### YOUR INSTRUCTIONS
Please retype the material beneath this task exactly, starting with its first line and finishing with the line containing "- rewrite filter_cons_False".

[SOURCE RECORDS]

(* ===== verification/Interest.v ===== *)
(** * event.c: descriptors, the events asked for, and their counts

    Every event system counts, for each descriptor and each of the three events, the
    polls on the I/O queue that ask for it.  Here that is a promise of the event system
    ([Counting]); that the counts are right in every state is proved from it. *)

From stdpp Require Import base list sets gmap relations.
From Stdlib Require Import Lia ZArith.
From S2P Require Import Prelude.
From S2P Require Import Bytes.
From S2P Require Import TimeoutHeap.
From S2P Require Import Vp.
From S2P Require Import Sync.
From S2P Require Import Fair.
From S2P Require Import Sched.
From S2P Require Import SchedOps.
From S2P Require Import SchedCalls.
From S2P Require Import SchedSteps.
From S2P Require Import IoQueue.

Local Open Scope Z_scope.

(** poll.h *)
Definition POLLIN : Z := 0x001.
Definition POLLPRI : Z := 0x002.
Definition POLLOUT : Z := 0x004.
Definition POLLERR : Z := 0x008.
Definition POLLHUP : Z := 0x010.
Definition POLLNVAL : Z := 0x020.

(** sys/select.h *)
Definition FD_SETSIZE : Z := 1024.

(** The three columns of [fd_ref_cnts]. *)
Inductive interest := Rd | Wr | Ex.

#[export] Instance interest_eq_dec : EqDecision interest.
Proof. solve_decision. Defined.

Definition mask (i : interest) : Z :=
  match i with Rd => POLLIN | Wr => POLLOUT | Ex => POLLPRI end.

(** [pd->events & POLLIN] and so on. *)
Definition asks (pd : pollfd) (i : interest) : bool := negb (Z.land (events pd) (mask i) =? 0).

(** How often the descriptor [f] is listed for the event [i]. *)
Definition occurs (i : interest) (f : Z) (l : list pollfd) : Z :=
  Z.of_nat (length (filter (λ pd, fd pd = f ∧ asks pd i = true) l)).

Lemma occurs_cons i f pd l :
  occurs i f (pd :: l) = (if bool_decide (fd pd = f) && asks pd i then 1 else 0) + occurs i f l.
Proof.
  unfold occurs. destruct (decide (fd pd = f ∧ asks pd i = true)) as [[H1 H2] | H].
  - rewrite filter_cons_True by done. rewrite bool_decide_true, H2 by done. cbn. lia.
  - rewrite filter_cons_False by done. destruct (decide (fd pd = f)) as [Hf |].
    + rewrite bool_decide_true by done. destruct (asks pd i); [by destruct H | cbn; lia].
    + rewrite bool_decide_false by done. cbn. lia.
Qed.

Lemma occurs_nil i f : occurs i f [] = 0.
Proof. done. Qed.

(** Only [revents] differs. *)
Definition same_fds (l l' : list pollfd) : Prop := (λ p, (fd p, events p)) <$> l = (λ p, (fd p, events p)) <$> l'.

Lemma same_fds_occurs l l' i f : same_fds l l' → occurs i f l = occurs i f l'.
Proof.
  revert l'. induction l as [| p l IH]; intros [| p' l'] H; try done. injection H as Hf He Hl.
  rewrite !occurs_cons, (IH l' Hl). unfold asks. by rewrite Hf, He.
Qed.

Lemma same_fds_map l g : (∀ p, fd (g p) = fd p ∧ events (g p) = events p) → same_fds (g <$> l) l.
Proof.
  intros Hg. unfold same_fds. rewrite <- list_fmap_compose. apply list_fmap_ext. intros _ p _. cbn.
  by destruct (Hg p) as [-> ->].
Qed.

(** [cnt]: the count of a descriptor; [watched]: the kernel is asked about it; [consistent]:
    the kernel is asked about all that is counted. *)
Class Counting (E : Type) `{EventSys E} := {
  cnt : E → interest → Z → Z;
  watched : E → interest → Z → Prop;
  consistent : E → Prop;
}.

Class CountingLaws (E : Type) `{EventSysLaws E, !Counting E} : Prop := {
  consistent_watched e i f : consistent e → 0 < cnt e i f → watched e i f;
  add_counts fds e e' i f : ev_ok e → fds_valid fds → pollset_add fds e = (Ok tt, e') → cnt e' i f = cnt e i f + occurs i f fds;
  add_fail_counts fds e e' i f : ev_ok e → fds_valid fds → pollset_add fds e = (Fail, e') → cnt e' i f = cnt e i f;
  add_consistent fds o e e' : ev_ok e → fds_valid fds → pollset_add fds e = (o, e') → returned o →
    (∀ i f, 0 <= cnt e i f) → consistent e → consistent e';
  del_counts fds e e' i f : ev_ok e → fds_ok e fds → pollset_del fds e = (Ok tt, e') →
    cnt e' i f = cnt e i f - occurs i f fds;
  del_consistent fds e e' : ev_ok e → fds_ok e fds → pollset_del fds e = (Ok tt, e') →
    (∀ i f, occurs i f fds <= cnt e i f) → consistent e → consistent e';
}.

(** Nor is the kernel asked about descriptors that are not counted. *)
Class CountingExact (E : Type) `{EventSysLaws E, !Counting E} : Prop :=
  consistent_idle e f : consistent e → (∀ i, cnt e i f = 0) → ∀ i, ¬ watched e i f.

Section counting.
Context {E : Type} `{!EventSys E, HL : !EventSysLaws E, !Counting E, !CountingLaws E}.
Notation vp := (@_st_vp E).
Implicit Types (s : vp) (t : Z).

(** How many entries of polls on the I/O queue ask for the event [i] of [f]. *)
Definition wanted s (i : interest) (f : Z) : Z :=
  foldr (λ t n, occurs i f (fds_of s t) + n) 0 (io_q s).

Record matched s : Prop := {
  matched_cnt i f : cnt (eventsys s) i f = wanted s i f;
  matched_watched : consistent (eventsys s);
}.

Lemma same_io_matched s s' : same_io s s' → matched s → matched s'.
Proof.
  intros (Hi & Hp & He) [Hm Hw]. split; [| by rewrite He].
  intros i f. unfold wanted, fds_of. rewrite Hi, Hp, He. apply Hm.
Qed.

Lemma occurs_nonneg i f l : 0 <= occurs i f l.
Proof. unfold occurs. lia. Qed.

Lemma wanted_bounds s t i f : 0 <= wanted s i f ∧ (t ∈ io_q s → occurs i f (fds_of s t) <= wanted s i f).
Proof. apply (total_bounds (λ t, occurs i f (fds_of s t))). intros u. apply occurs_nonneg. Qed.

Lemma wanted_app s s' t i f :
  io_q s' = io_q s ++ [t] → t ∉ io_q s → (∀ u, u ≠ t → pollqs s' !! u = pollqs s !! u) →
  wanted s' i f = wanted s i f + occurs i f (fds_of s' t).
Proof.
  intros Hi Hn Hp. unfold wanted. rewrite Hi.
  change (total (λ u, occurs i f (fds_of s' u)) (io_q s ++ [t]) =
    total (λ u, occurs i f (fds_of s u)) (io_q s) + occurs i f (fds_of s' t)).
  rewrite total_app. f_equal; [| cbn; lia]. apply total_ext. intros u Hu. unfold fds_of.
  rewrite Hp; [done |]. by intros ->.
Qed.

Lemma wanted_remove s s' t i f :
  io_q s' = remove t (io_q s) → NoDup (io_q s) → t ∈ io_q s → (∀ u, u ≠ t → pollqs s' !! u = pollqs s !! u) →
  wanted s' i f = wanted s i f - occurs i f (fds_of s t).
Proof.
  intros Hi Hnd Ht Hp. unfold wanted. rewrite Hi.
  change (total (λ u, occurs i f (fds_of s' u)) (remove t (io_q s)) =
    total (λ u, occurs i f (fds_of s u)) (io_q s) - occurs i f (fds_of s t)).
  rewrite <- (total_remove (λ u, occurs i f (fds_of s u))) by done. apply total_ext.
  intros u Hu. unfold fds_of. rewrite Hp; [done |]. intros ->. unfold remove in Hu.
  by apply list_elem_of_filter in Hu as [[] _].
Qed.

Lemma occurs_pos i f l : 0 < occurs i f l → ∃ pd, pd ∈ l ∧ fd pd = f ∧ asks pd i = true.
Proof.
  unfold occurs. intros H. destruct (filter _ l) as [| pd r] eqn:Ef; [done |].
  assert (pd ∈ filter (λ pd, fd pd = f ∧ asks pd i = true) l) as Hpd by (rewrite Ef; left).
  apply list_elem_of_filter in Hpd as [[? ?] ?]. by exists pd.
Qed.

Lemma wanted_pos s i f :
  0 < wanted s i f → ∃ t pd, t ∈ io_q s ∧ pd ∈ fds_of s t ∧ fd pd = f ∧ asks pd i = true.
Proof.
  unfold wanted. induction (io_q s) as [| t l IH]; cbn; [lia |]. intros H.
  destruct (decide (0 < occurs i f (fds_of s t))) as [Hp | Hp].
  - apply occurs_pos in Hp as (pd & ? & ? & ?). exists t, pd. split; [left | done].
  - destruct IH as (u & pd & Hu & Hpd); [lia |]. exists u, pd. split; [by right | done].
Qed.

Lemma wanted_same s s' i f :
  io_q s' = io_q s → (∀ u, u ∈ io_q s → same_fds (fds_of s' u) (fds_of s u)) → wanted s' i f = wanted s i f.
Proof.
  intros Hi Hp. unfold wanted. rewrite Hi. apply total_ext. intros u Hu. by apply same_fds_occurs, Hp.
Qed.

(** ** Every call keeps the counts *)
#[export] Instance matched_kept : IoKept matched.
Proof.
  split.
  - apply same_io_matched.
  - intros fds s e Hev Hv Ha Hm. split; [intros i f | apply (add_consistent _ _ _ _ Hev Hv Ha I); [| apply Hm]].
    + cbn. rewrite (add_fail_counts _ _ _ i f Hev Hv Ha). apply Hm.
    + intros i f. rewrite (matched_cnt _ Hm). by apply (wanted_bounds s 0).
  - intros t fds s s' Hev Hv Ha Hn Ei Ep Hm. split; [intros i f | apply (add_consistent _ _ _ _ Hev Hv Ha I); [| apply Hm]].
    + rewrite (wanted_app s s' t i f Ei Hn); [| intros u Hu; by rewrite Ep, lookup_insert_ne].
      rewrite (add_counts _ _ _ i f Hev Hv Ha), (matched_cnt _ Hm). unfold fds_of. by rewrite Ep, lookup_insert_eq.
    + intros i f. rewrite (matched_cnt _ Hm). by apply (wanted_bounds s 0).
  - intros t s s' Hev Hfo Hnd Ht Hd Ei Ep Hm. split; [intros i f | apply (del_consistent _ _ _ Hev Hfo Hd); [| apply Hm]].
    + by rewrite (del_counts _ _ _ i f Hev Hfo Hd), (matched_cnt _ Hm), (wanted_remove s s' t i f Ei Hnd Ht Ep).
    + intros i f. rewrite (matched_cnt _ Hm). by apply wanted_bounds.
  - intros t s s' Ht Ei Ep Ee Hm. split; [intros i f | rewrite Ee; apply Hm]. rewrite Ee, (matched_cnt _ Hm).
    symmetry. apply wanted_same; [done |]. intros u Hu. unfold fds_of. rewrite Ep; [done |]. by intros ->.
Qed.
End counting.

Section init.
Context {E : Type} `{!EventSys E, HL : !EventSysLaws E, !Counting E, !CountingLaws E}.

Lemma init_matched idle primordial clock (e : E) :
  (∀ i f, cnt e i f = 0) → consistent e → matched (st_init idle primordial clock e).
Proof. intros H0 Hc. by split. Qed.
End init.

Section exact.
Context {E : Type} `{!EventSys E, !EventSysLaws E, !Counting E, !CountingLaws E, !CountingExact E}.
Implicit Types (s : @_st_vp E).

(** What [matched] says of the event system of a state. *)
Lemma matched_means s :
  matched s →
  (∀ i f, cnt (eventsys s) i f = wanted s i f) ∧
  (∀ i f, 0 < wanted s i f → watched (eventsys s) i f) ∧
  (∀ f, (∀ i, wanted s i f = 0) → ∀ i, ¬ watched (eventsys s) i f).
Proof.
  intros [Hc Hw]. split; [exact Hc |]. split.
  - intros i f H. apply consistent_watched; [done | by rewrite Hc].
  - intros f H. apply consistent_idle; [done |]. intros i. by rewrite Hc.
Qed.
End exact.

Section matched.
Context {E A : Type} `{!EventSys E, !EventSysLaws E, !Counting E, !CountingLaws E, !CountingExact E, !Dispatch E A, !DispatchLaws E A,
  !DispatchKept E A matched}.
Notation vp := (@_st_vp E).
Implicit Types (s : vp).

(** C15: from [st_init] on, whatever the threads do and whatever the kernel answers, the event system's count of
    a descriptor and an event is the number of entries of polls on the I/O queue that ask for it; the kernel is
    asked about every descriptor and event some thread waits for, and about no descriptor that nobody waits for.
    About a descriptor somebody waits for it may be asked for more events than that: [epoll_ctl] may fail to
    take one away.  For [select] see [select_sets_exact].  With epoll the process does not fork; EpollEv.v says
    what happens if it does. *)
Theorem polls_are_counted idle primordial clock (e : E) s :
  idle ≠ primordial → ev_ok e → (∀ i f, cnt e i f = 0) → consistent e →
  rtc step (st_init idle primordial clock e) s →
  (∀ i f, cnt (eventsys s) i f = wanted s i f) ∧
  (∀ i f, 0 < wanted s i f → watched (eventsys s) i f) ∧
  (∀ f, (∀ i, wanted s i f = 0) → ∀ i, ¬ watched (eventsys s) i f).
Proof.
  intros Hne Hev H0 Hc Hr. assert (ok (st_init idle primordial clock e)) as Hok by (by apply init_ok).
  exact (matched_means s (steps_kept matched _ _ Hr Hok (init_matched idle primordial clock e H0 Hc))).
Qed.
End matched.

[/SOURCE RECORDS]

### RESPONSE TO THIS TASK
(* ===== verification/Interest.v ===== *)
(** * event.c: descriptors, the events asked for, and their counts

    Every event system counts, for each descriptor and each of the three events, the
    polls on the I/O queue that ask for it.  Here that is a promise of the event system
    ([Counting]); that the counts are right in every state is proved from it. *)

From stdpp Require Import base list sets gmap relations.
From Stdlib Require Import Lia ZArith.
From S2P Require Import Prelude.
From S2P Require Import Bytes.
From S2P Require Import TimeoutHeap.
From S2P Require Import Vp.
From S2P Require Import Sync.
From S2P Require Import Fair.
From S2P Require Import Sched.
From S2P Require Import SchedOps.
From S2P Require Import SchedCalls.
From S2P Require Import SchedSteps.
From S2P Require Import IoQueue.

Local Open Scope Z_scope.

(** poll.h *)
Definition POLLIN : Z := 0x001.
Definition POLLPRI : Z := 0x002.
Definition POLLOUT : Z := 0x004.
Definition POLLERR : Z := 0x008.
Definition POLLHUP : Z := 0x010.
Definition POLLNVAL : Z := 0x020.

(** sys/select.h *)
Definition FD_SETSIZE : Z := 1024.

(** The three columns of [fd_ref_cnts]. *)
Inductive interest := Rd | Wr | Ex.

#[export] Instance interest_eq_dec : EqDecision interest.
Proof. solve_decision. Defined.

Definition mask (i : interest) : Z :=
  match i with Rd => POLLIN | Wr => POLLOUT | Ex => POLLPRI end.

(** [pd->events & POLLIN] and so on. *)
Definition asks (pd : pollfd) (i : interest) : bool := negb (Z.land (events pd) (mask i) =? 0).

(** How often the descriptor [f] is listed for the event [i]. *)
Definition occurs (i : interest) (f : Z) (l : list pollfd) : Z :=
  Z.of_nat (length (filter (λ pd, fd pd = f ∧ asks pd i = true) l)).

Lemma occurs_cons i f pd l :
  occurs i f (pd :: l) = (if bool_decide (fd pd = f) && asks pd i then 1 else 0) + occurs i f l.
Proof.
  unfold occurs. destruct (decide (fd pd = f ∧ asks pd i = true)) as [[H1 H2] | H].
  - rewrite filter_cons_True by done. rewrite bool_decide_true, H2 by done. cbn. lia.
  - rewrite filter_cons_False by done. destruct (decide (fd pd = f)) as [Hf |].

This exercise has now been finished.